Some plugins available are indicated as experimental. An example is a module to create a network of routes for accessing forest resources and forest fires (LCPNetwork, https://plugins.qgis.org/plugins/LCPNetwork/). It implements Dijkstra algorithm, which is considered classic for transport applications and is used to build optimal routes between features of two point vector layers. The result of the plugin is an accumulated cost map for each of the points and a linear layer of traffic routes. Table 1 summarizes the description of plugins for solving forestry issues (repository at https://plugins.qgis.org/ as of April 8, 2021). The status of all plugins in Table 1 is defined by the authors as non-experimental, with the exception of Manejo.

Table 1. External QGIS plugins for forest resource management and forest fire monitoring

 

RESULTS AND DISCUSSION

A group of three external plugins (Active Fire, NAFI Fire Maps and Manejo) was selected for testing in QGIS version 3.18.1.

Two layers of shp-format in geographical coordinates WGS84 “MODIS C6 1 km” (Moderate Resolution Imaging Spectroradiometer) with a spatial pixel resolution of 1000 m and «VIIRS 375 m» (Visible Infrared Imaging Radiometer Suite) with a spatial resolution of 375 m are available for download in the Active Fire plugin. Both sources are well known in scientific and applied research for monitoring wildfires (forest fires). Their descriptions are available at https://clck.ru/bVQGp.

NAFI Fire Maps plugin allows uploading to the QGIS desktop project up-to-date and archived data (retrospectively up to 2000 inclusively) on wildfires in Australia, one of the continents with a constant long-term wildfire hazard. Fire scars and cleaned up hotspots, distributed by months and years, are included in the sets available. Fire data are accompanied by a block of general geographic layers within the area of interest mainly in northern Australia (NAFI base layers) and Google layers (a standard set of streets, satellite base map and their hybrid) for the whole world. The data are available in the Mercator projection as WMS and WMST services. The set of project data is presented as a web-GIS application hosted at https://firenorth.org.au/nafi3/with zooming, changing the legend, saving and printing options for the selected map part (Fig. 2). Downloading a data file in kml-format for viewing, for example, in Google Earth, is also possible as an option.
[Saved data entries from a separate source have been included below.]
(** The transport is given the descriptor as the middlewares left it. *)
Lemma request_transport_seen (c : Client) (url : string) (r : Ref) (w : World)
    (info : string) (r' : Ref) (seen : RequestInit) (out : Result Response) :
  EvTransport info r' seen out ∈ events (request c url (Some r) w) ->
  info = baseUrl c +:+ url /\ r' = r
  /\ seen = deref (chain_world (middlewares c) (baseUrl c +:+ url) r w) r.
Proof.
  rewrite request_run. cbv zeta.
  set (inf := baseUrl c +:+ url).
  pose proof (for_middlewares_shape (middlewares c) 0 inf r w) as Hm.
  cbv zeta in Hm. destruct Hm as ((n & _ & Hsm & _) & _ & _).
  pose proof (steps_in _ _ _ _ (EvTransport info r' seen out) Hsm) as Hmid.
  pose proof (for_middlewares_chain (middlewares c) 0 inf r w) as Hchain.
  destruct (result (for_middlewares 0 (middlewares c) inf r w)) as [[]|e0].
  2:{ cbn [events]. intros Hin. now destruct (Hmid Hin). }
  rewrite (Hchain eq_refl). rewrite await_fetcher_event.
  set (wm := chain_world (middlewares c) inf r w) in *.
  destruct (result (await_fetcher (fetcher c) inf r wm)) as [resp|e1] eqn:Erf;
    cbn [result events].
  - set (wf := final (await_fetcher (fetcher c) inf r wm)) in *.
    pose proof (for_afterwares_shape (afterwares c) 0 r resp inf wf) as Ha.
    cbv zeta in Ha. destruct Ha as ((k & _ & Hsa & _) & _ & _).
    pose proof (steps_in _ _ _ _ (EvTransport info r' seen out) Hsa) as Haft.
    intros Hin.
    destruct (result (for_afterwares 0 (afterwares c) r resp wf));
      cbn [events] in Hin;
      repeat (apply elem_of_app in Hin as [Hin|Hin]
              || apply elem_of_cons in Hin as [Hin|Hin]);
      try discriminate; try (now apply elem_of_nil in Hin);
      try (now destruct (Hmid Hin)); try (now destruct (Haft Hin));
      now injection Hin as -> -> -> _.
  - intros Hin.
    repeat (apply elem_of_app in Hin as [Hin|Hin]
            || apply elem_of_cons in Hin as [Hin|Hin]);
      try (now apply elem_of_nil in Hin); try (now destruct (Hmid Hin));
      now injection Hin as -> -> -> _.
Qed.

Lemma headers_literal_absorbs (contentType : string) (hs : gmap string HeaderValue) :
  is_Some (hs !! "Content-Type") ->
  headers_literal contentType (Some (PlainHeaders hs)) = hs.
Proof.
  intros [x Hx]. apply map_eq. intros k. rewrite headers_literal_plain.
  destruct (hs !! k) eqn:E; [reflexivity |].
  case_decide; [subst k; congruence | reflexivity].
Qed.
End PipelineExtras.

(* ================================================================== *)
(** ** Further properties of a call *)
(* ================================================================== *)

Section CallExtras.
Import Methods Serializer.

(** X6. When the transport rejects, the call rejects with exactly that
    error; every middleware has run before it, and neither an afterware
    nor the decoding runs after it. *)
Theorem transport_fault_halts (v : RestMethod) (c : Client) (urlPath : string)
    (options : RequestOptions) (requestInit : option Ref) (w : World)
    (info : string) (r : Ref) (seen : RequestInit) (e : Exn) :
  EvTransport info r seen (Throw e)
    ∈ events (verb v c urlPath options requestInit w) ->
  result (verb v c urlPath options requestInit w) = Throw e
  /\ map step_of (events (verb v c urlPath options requestInit w))
     = map SMiddleware (seq 0 (length (middlewares c))) ++ [STransport].
Proof.
  destruct (verb_enters_pipeline v c urlPath options requestInit w)
    as (sb & p & q & _ & _ & _ & ->).
  apply request_transport_fault.
Qed.

Lemma transport_fault_halts_witness :
  result (post offline_client "/items" item_options None one_object)
  = Throw (UserError "offline")
  /\ map step_of (events (post offline_client "/items" item_options None one_object))
     = [SMiddleware 0; STransport]
  /\ effects (final (post offline_client "/items" item_options None one_object)) = ["m1"].
Proof.
  assert (Hin : EvTransport "https://api.test/items" 2%positive
                  (built_descriptor M_post
                     {| contentType := "application/json";
                        requestBody := Some ("{" +:+ q "x" +:+ ":1}") |}
                     empty_object)
                  (Throw (UserError "offline"))
                ∈ events (verb M_post offline_client "/items" item_options None one_object)).
  { vm_compute. apply list_elem_of_further, list_elem_of_here. }
  pose proof (transport_fault_halts M_post offline_client "/items" item_options None
                one_object _ _ _ _ Hin) as (Hres & Hsteps).
  split; [exact Hres |]. split; [exact Hsteps | reflexivity].
Defined.

(** X7. When an afterware raises, the call rejects with exactly that
    error although the transport has resolved: the steps are all the
    middlewares, the transport, and the afterwares up to the raising
    one; the later afterwares and the decoding do not run. *)
Theorem afterware_fault_halts (v : RestMethod) (c : Client) (urlPath : string)
    (options : RequestOptions) (requestInit : option Ref) (w : World)
    (j : nat) (r : Ref) (seen : RequestInit) (resp : Response) (e : Exn) :
  EvAfterware j r seen resp (Throw e)
    ∈ events (verb v c urlPath options requestInit w) ->
  result (verb v c urlPath options requestInit w) = Throw e
  /\ map step_of (events (verb v c urlPath options requestInit w))
     = map SMiddleware (seq 0 (length (middlewares c)))
       ++ STransport :: map SAfterware (seq 0 (S j)).
Proof.
  destruct (verb_enters_pipeline v c urlPath options requestInit w)
    as (sb & p & q & _ & _ & _ & ->).
  apply request_afterware_fault.
Qed.

Lemma afterware_fault_halts_witness :
  result (get audited_client "/items" no_options None one_object)
  = Throw (UserError "audit")
  /\ map step_of (events (get audited_client "/items" no_options None one_object))
     = [SMiddleware 0; STransport; SAfterware 0; SAfterware 1]
  /\ effects (final (get audited_client "/items" no_options None one_object))
     = ["m1"; "<transport>"; "a1"].
Proof.
  assert (Hin : EvAfterware 1 2%positive
                  (built_descriptor M_get default_body empty_object)
                  no_content (Throw (UserError "audit"))
                ∈ events (verb M_get audited_client "/items" no_options None one_object)).
  { vm_compute. do 3 apply list_elem_of_further. apply list_elem_of_here. }
  pose proof (afterware_fault_halts M_get audited_client "/items" no_options None
                one_object _ _ _ _ _ Hin) as (Hres & Hsteps).
  split; [exact Hres |]. split; [exact Hsteps | reflexivity].
Defined.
Archived data 2000–2020 can be downloaded in raster (geotiff) and vector (shp) formats at https://firenorth.org.au/nafi3/views/data/Download.html.

Manejo (Managing Forest Areas Under The Power Lines Network, https://plugins.qgis.org/plugins/manejo/), is a plugin for managing forest areas located under power lines. It creates a network of lines from points (power towers), then makes buffer and protective zones. Screenshots of test results are in the Table 2 (repository at https://plugins.qgis.org/ as of April 8, 2021).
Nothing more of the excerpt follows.